── Material for this task

(* ===== verification/Protocol.v ===== *)
(** * The protocol of a session: what the server promises a peer

    The abstract specification that Server.v shows the process to implement.  A
    session is waiting for a request, has one to answer, or has been closed; the
    events are the requests that are read and the answers that are sent. *)

From S2P Require Import Prelude Ptree JsonRead.
From S2P Require Import Logging Futures SourceKitD Offset SourceKit Completer HttpMessage Endpoints.

(** ** Answers *)

(** What a query may be answered with is a parameter of the protocol. *)
Class Replies := {
  candidates_reply : request → string → Prop;
  diagnostics_reply : request → string → Prop;
}.
(** What the completer can return for the file, the position and the flags of the request,
    whatever sourcekitd answers. *)
#[export] Instance may_reply `{SourceKitD} : Replies | 10 := {|
  candidates_reply r body := ∃ level q,
    read_completion_query (req_body r) = Ok q ∧
    may_return (CandidatesForLocationInFile (SwiftCompleter_new level) (q_file_name q)
      (q_line q) (q_column q) [{| contents := q_contents q; fileName := q_file_name q |}]
      (q_flags q)) body;
  diagnostics_reply r body := ∃ level q,
    read_diagnostics_query (req_body r) = Ok q ∧
    may_return (DiagnosticsForFile (SwiftCompleter_new level) (d_file_name q)
      [{| contents := d_contents q; fileName := d_file_name q |}] (d_flags q)) body;
|}.

Section Answers.
Context `{Replies}.

(** The bodies an endpoint may answer a request with. *)
Definition reply_of (e : endpoint) (r : request) (body : string) : Prop :=
  match e with
  | Status | Shutdown => body = EmptyString
  | SlowTest => body = "Hello World"
  | Completions => candidates_reply r body
  | Diagnostics => diagnostics_reply r body
  end.

Inductive answers (r : request) : response → Prop :=
| AnswersNotFound res :
    endpoint_table !! req_url r = None → notFoundResponse r = Ok res → answers r res
| AnswersEndpoint e body res :
    endpoint_table !! req_url r = Some e → reply_of e r body →
    prepare_response (build_response 200 EmptyString (req_version r) body) = Ok res →
    answers r res.

(** ** Phases and events *)

Inductive phase := Idle | Busy (r : request) | Closed.

(** A request has been read; the connection has failed while waiting for one; the
    bytes of an answer have been sent; an answer could not be sent. *)
Inductive event :=
| Received (sid : nat) (r : request)
| HungUp (sid : nat)
| Answered (sid : nat) (bytes : string)
| Lost (sid : nat).
Definition event_sid (e : event) : nat :=
  match e with Received sid _ | HungUp sid | Answered sid _ | Lost sid => sid end.

(** The bytes of an answer to the request. *)
Definition answer_bytes (r : request) (bytes : string) : Prop :=
  ∃ res buffers close,
    answers r res ∧ write_response res = Ok (buffers, close) ∧ bytes = str_concat buffers.

(** What an event does to the phase of its session. *)
Inductive phase_step : phase → event → phase → Prop :=
| PhaseReceived sid r : phase_step Idle (Received sid r) (Busy r)
| PhaseHungUp sid : phase_step Idle (HungUp sid) Closed
| PhaseAnswered sid r bytes : answer_bytes r bytes → phase_step (Busy r) (Answered sid bytes) Idle
| PhaseLost sid r : phase_step (Busy r) (Lost sid) Idle.

(** ** The specification *)

Definition phases : Type := nat → phase.
Definition set_phase (sid : nat) (p : phase) (γ : phases) : phases :=
  λ sid', if decide (sid' = sid) then p else γ sid'.
Definition all_idle : phases := λ _, Idle.

(** A step of the process as the peers see it: one event of one session, or none. *)
Inductive spec_step : phases → option event → phases → Prop :=
| SpecSilent γ : spec_step γ None γ
| SpecEvent γ e p :
    phase_step (γ (event_sid e)) e p →
    spec_step γ (Some e) (set_phase (event_sid e) p γ).

Inductive spec_run : list event → phases → Prop :=
| SpecStart : spec_run [] all_idle
| SpecStep tr γ l γ' :
    spec_run tr γ → spec_step γ l γ' → spec_run (tr ++ option_list l) γ'.

(** ** What the specification implies *)

Lemma set_phase_eq sid p γ : set_phase sid p γ sid = p.
Proof. unfold set_phase. by rewrite decide_True. Qed.
Lemma set_phase_ne sid sid' p γ : sid' ≠ sid → set_phase sid p γ sid' = γ sid'.
Proof. intros Hne. unfold set_phase. by rewrite decide_False. Qed.

(** The events of a session. *)
Definition of_session (sid : nat) (tr : list event) : list event :=
  filter (λ e, event_sid e = sid) tr.
(** The requests read, in order, and the answers sent. *)
Definition requests_of (sid : nat) (tr : list event) : list request :=
  omap (λ e, match e with Received _ r => Some r | _ => None end) (of_session sid tr).
Definition sent_of (tr : list event) : list (nat * string) :=
  omap (λ e, match e with Answered sid bytes => Some (sid, bytes) | _ => None end) tr.

(** One session's events taken alone: [dialogue p tr q] when they lead from the phase
    [p] to the phase [q]. *)
Inductive dialogue : phase → list event → phase → Prop :=
| DialogueNil p : dialogue p [] p
| DialogueSnoc p tr q e q' : dialogue p tr q → phase_step q e q' → dialogue p (tr ++ [e]) q'.

Lemma of_session_snoc sid tr e :
  of_session sid (tr ++ [e]) = of_session sid tr ++ (if decide (event_sid e = sid) then [e] else []).
Proof.
  unfold of_session. by rewrite filter_app.
Qed.
Lemma requests_of_snoc sid tr e :
  requests_of sid (tr ++ [e]) =
  requests_of sid tr ++
    match e with Received sid' r => if decide (sid' = sid) then [r] else [] | _ => [] end.
Proof.
  unfold requests_of. rewrite of_session_snoc, omap_app. f_equal.
  destruct e as [s r|s|s b|s]; cbn; by destruct (decide (s = sid)).
Qed.

(** A session that has been closed stays so. *)
Lemma spec_closed γ l γ' sid : spec_step γ l γ' → γ sid = Closed → γ' sid = Closed.
Proof.
  intros [|γ0 e p Hp]; [done|]. intros Hc. destruct (decide (event_sid e = sid)) as [<-|Hne].
  - rewrite Hc in Hp. inversion Hp.
  - by rewrite set_phase_ne.
Qed.
(** Each session's events are a dialogue. *)
Lemma spec_dialogue tr γ sid : spec_run tr γ → dialogue Idle (of_session sid tr) (γ sid).
Proof.
  induction 1 as [|tr γ l γ' Hr IH Hs]; [constructor|].
  destruct Hs as [γ|γ e p Hp]; [by rewrite app_nil_r|]. change (option_list (Some e)) with [e].
  rewrite of_session_snoc. destruct (decide (event_sid e = sid)) as [<-|Hne].
  - rewrite set_phase_eq. by econstructor.
  - by rewrite app_nil_r, set_phase_ne.
Qed.
(** An answer follows the request it answers. *)
Lemma dialogue_answered p tr sid bytes q :
  dialogue p (tr ++ [Answered sid bytes]) q →
  ∃ r, dialogue p tr (Busy r) ∧ answer_bytes r bytes ∧ q = Idle.
Proof.
  remember (tr ++ [Answered sid bytes]) as tr' eqn:E. intros Hd.
  destruct Hd as [|p tr0 q0 e q' Hd Hs]; [by destruct tr|].
  apply app_inj_tail in E as [-> ->]. inversion Hs; subst. by eexists.
Qed.
Lemma dialogue_busy tr r :
  dialogue Idle tr (Busy r) → ∃ tr0 sid, tr = tr0 ++ [Received sid r] ∧ dialogue Idle tr0 Idle.
Proof.
  remember Idle as p eqn:Ep. remember (Busy r) as q eqn:Eq. intros Hd.
  destruct Hd as [p|p tr0 q0 e q' Hd Hs]; [congruence|]. subst.
  inversion Hs; subst. by eexists _, _.
Qed.
Lemma dialogue_closed tr :
  dialogue Idle tr Closed → ∃ tr0 sid, tr = tr0 ++ [HungUp sid].
Proof.
  remember Idle as p eqn:Ep. remember Closed as q eqn:Eq. intros Hd.
  destruct Hd as [p|p tr0 q0 e q' Hd Hs]; [congruence|]. subst.
  inversion Hs; subst. by eexists _, _.
Qed.

(** ** Exchanges *)

(** The requests of a session in the order they are read, each with the bytes it was
    answered with, if it was. *)
Definition exchange : Type := request * option string.
Fixpoint settle (bytes : string) (xs : list exchange) : list exchange :=
  match xs with
  | [] => []
  | [(r, _)] => [(r, Some bytes)]
  | x :: xs => x :: settle bytes xs
  end.
Definition exchanges_with (xs : list exchange) (e : event) : list exchange :=
  match e with
  | Received _ r => xs ++ [(r, None)]
  | Answered _ bytes => settle bytes xs
  | HungUp _ | Lost _ => xs
  end.
Definition exchanges (tr : list event) : list exchange := foldl exchanges_with [] tr.
(** The bytes that answer, in a session's events and on the wire. *)
Definition answered_in (tr : list event) : list string :=
  omap (λ e, match e with Answered _ bytes => Some bytes | _ => None end) tr.
Definition sent_to (sid : nat) (w : list (nat * string)) : list string :=
  omap (λ '(s, bytes), if decide (s = sid) then Some bytes else None) w.
Definition received_in (tr : list event) : list request :=
  omap (λ e, match e with Received _ r => Some r | _ => None end) tr.

Lemma settle_snoc bytes xs r b : settle bytes (xs ++ [(r, b)]) = xs ++ [(r, Some bytes)].
Proof. induction xs as [|[r' b'] xs IH]; [done|]. cbn in *. rewrite IH. by destruct xs. Qed.
Lemma exchanges_snoc tr e : exchanges (tr ++ [e]) = exchanges_with (exchanges tr) e.
Proof. unfold exchanges. by rewrite foldl_app. Qed.
Lemma sent_to_of sid tr : sent_to sid (sent_of tr) = answered_in (of_session sid tr).
Proof.
  induction tr as [|e tr IH] using rev_ind; [done|]. unfold sent_of, sent_to, answered_in in *.
  rewrite of_session_snoc, !omap_app, IH. f_equal.
  destruct e as [s r|s|s b|s]; cbn; by destruct (decide (s = sid)).
Qed.

Lemma received_snoc tr e :
  received_in (tr ++ [e]) = received_in tr ++ match e with Received _ r => [r] | _ => [] end.
Proof. unfold received_in. rewrite omap_app. by destruct e. Qed.
Lemma answered_snoc tr e :
  answered_in (tr ++ [e]) = answered_in tr ++ match e with Answered _ b => [b] | _ => [] end.
Proof. unfold answered_in. rewrite omap_app. by destruct e. Qed.

(** The exchanges of a dialogue: its requests and its answers, each answer of its
    own request; while none is lost, all but the last have been answered. *)
Definition all_answered (p : phase) (xs : list exchange) : Prop :=
  match p with
  | Busy r => ∃ ys, xs = ys ++ [(r, None)] ∧ Forall (λ x, is_Some x.2) ys
  | _ => Forall (λ x, is_Some x.2) xs
  end.
Record exchanged (tr : list event) (p : phase) : Prop := {
  ex_requests : (exchanges tr).*1 = received_in tr;
  ex_answers : omap snd (exchanges tr) = answered_in tr;
  ex_proper : Forall (λ x, ∀ bytes, x.2 = Some bytes → answer_bytes x.1 bytes) (exchanges tr);
  ex_last : ∀ r, p = Busy r → ∃ ys, exchanges tr = ys ++ [(r, None)];
  ex_all : (∀ e, e ∈ tr → e ≠ Lost (event_sid e)) → all_answered p (exchanges tr);
}.
Lemma dialogue_exchanged tr p : dialogue Idle tr p → exchanged tr p.
Proof.
  remember Idle as p0 eqn:E0. induction 1 as [|p0 tr q e q' Hd IH Hs]; subst.
  { split; try done; intros; constructor. }
  specialize (IH eq_refl). destruct IH as [H1 H2 H3 H4 H5].
  assert ((∀ e0, e0 ∈ tr ++ [e] → e0 ≠ Lost (event_sid e0)) → all_answered q (exchanges tr)) as Hall.
  { intros Hl. apply H5. intros e0 He0. apply Hl, elem_of_app. by left. }
  clear H5.
  destruct Hs as [sid r|sid|sid r bytes Hb|sid r];
    split; rewrite ?exchanges_snoc, ?received_snoc, ?answered_snoc, ?app_nil_r; cbn [exchanges_with];
    try done.
  - by rewrite fmap_app, H1.
  - by rewrite omap_app, H2, app_nil_r.
  - apply Forall_app. split; [done|]. by constructor.
  - intros r' [= ->]. by eexists.
  - intros Hl. eexists. by split; [|apply Hall].
  - destruct (H4 r eq_refl) as [ys Ey]. by rewrite <- H1, Ey, settle_snoc, !fmap_app.
  - destruct (H4 r eq_refl) as [ys Ey]. by rewrite <- H2, Ey, settle_snoc, !omap_app, app_nil_r.
  - destruct (H4 r eq_refl) as [ys Ey]. rewrite Ey in *. rewrite settle_snoc.
    apply Forall_app in H3 as [H3 _]. apply Forall_app. split; [done|]. constructor; [|done].
    intros b [= <-]. done.
  - intros Hl. destruct (Hall Hl) as (ys & -> & Hy). rewrite settle_snoc.
    apply Forall_app. split; [done|]. by repeat constructor.
  - intros Hl. exfalso. apply (Hl (Lost sid)); [|done]. apply elem_of_app. right. by constructor.
Qed.
End Answers.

────

**Instructions to follow:** Repeat word for word the lines above that run from the line containing "(** What an" through the line containing "Definition all_idle : phases := λ _, Idle.", both ends included, and nothing else.

**Expected output:**
(** What an event does to the phase of its session. *)
Inductive phase_step : phase → event → phase → Prop :=
| PhaseReceived sid r : phase_step Idle (Received sid r) (Busy r)
| PhaseHungUp sid : phase_step Idle (HungUp sid) Closed
| PhaseAnswered sid r bytes : answer_bytes r bytes → phase_step (Busy r) (Answered sid bytes) Idle
| PhaseLost sid r : phase_step (Busy r) (Lost sid) Idle.

(** ** The specification *)

Definition phases : Type := nat → phase.
Definition set_phase (sid : nat) (p : phase) (γ : phases) : phases :=
  λ sid', if decide (sid' = sid) then p else γ sid'.
Definition all_idle : phases := λ _, Idle.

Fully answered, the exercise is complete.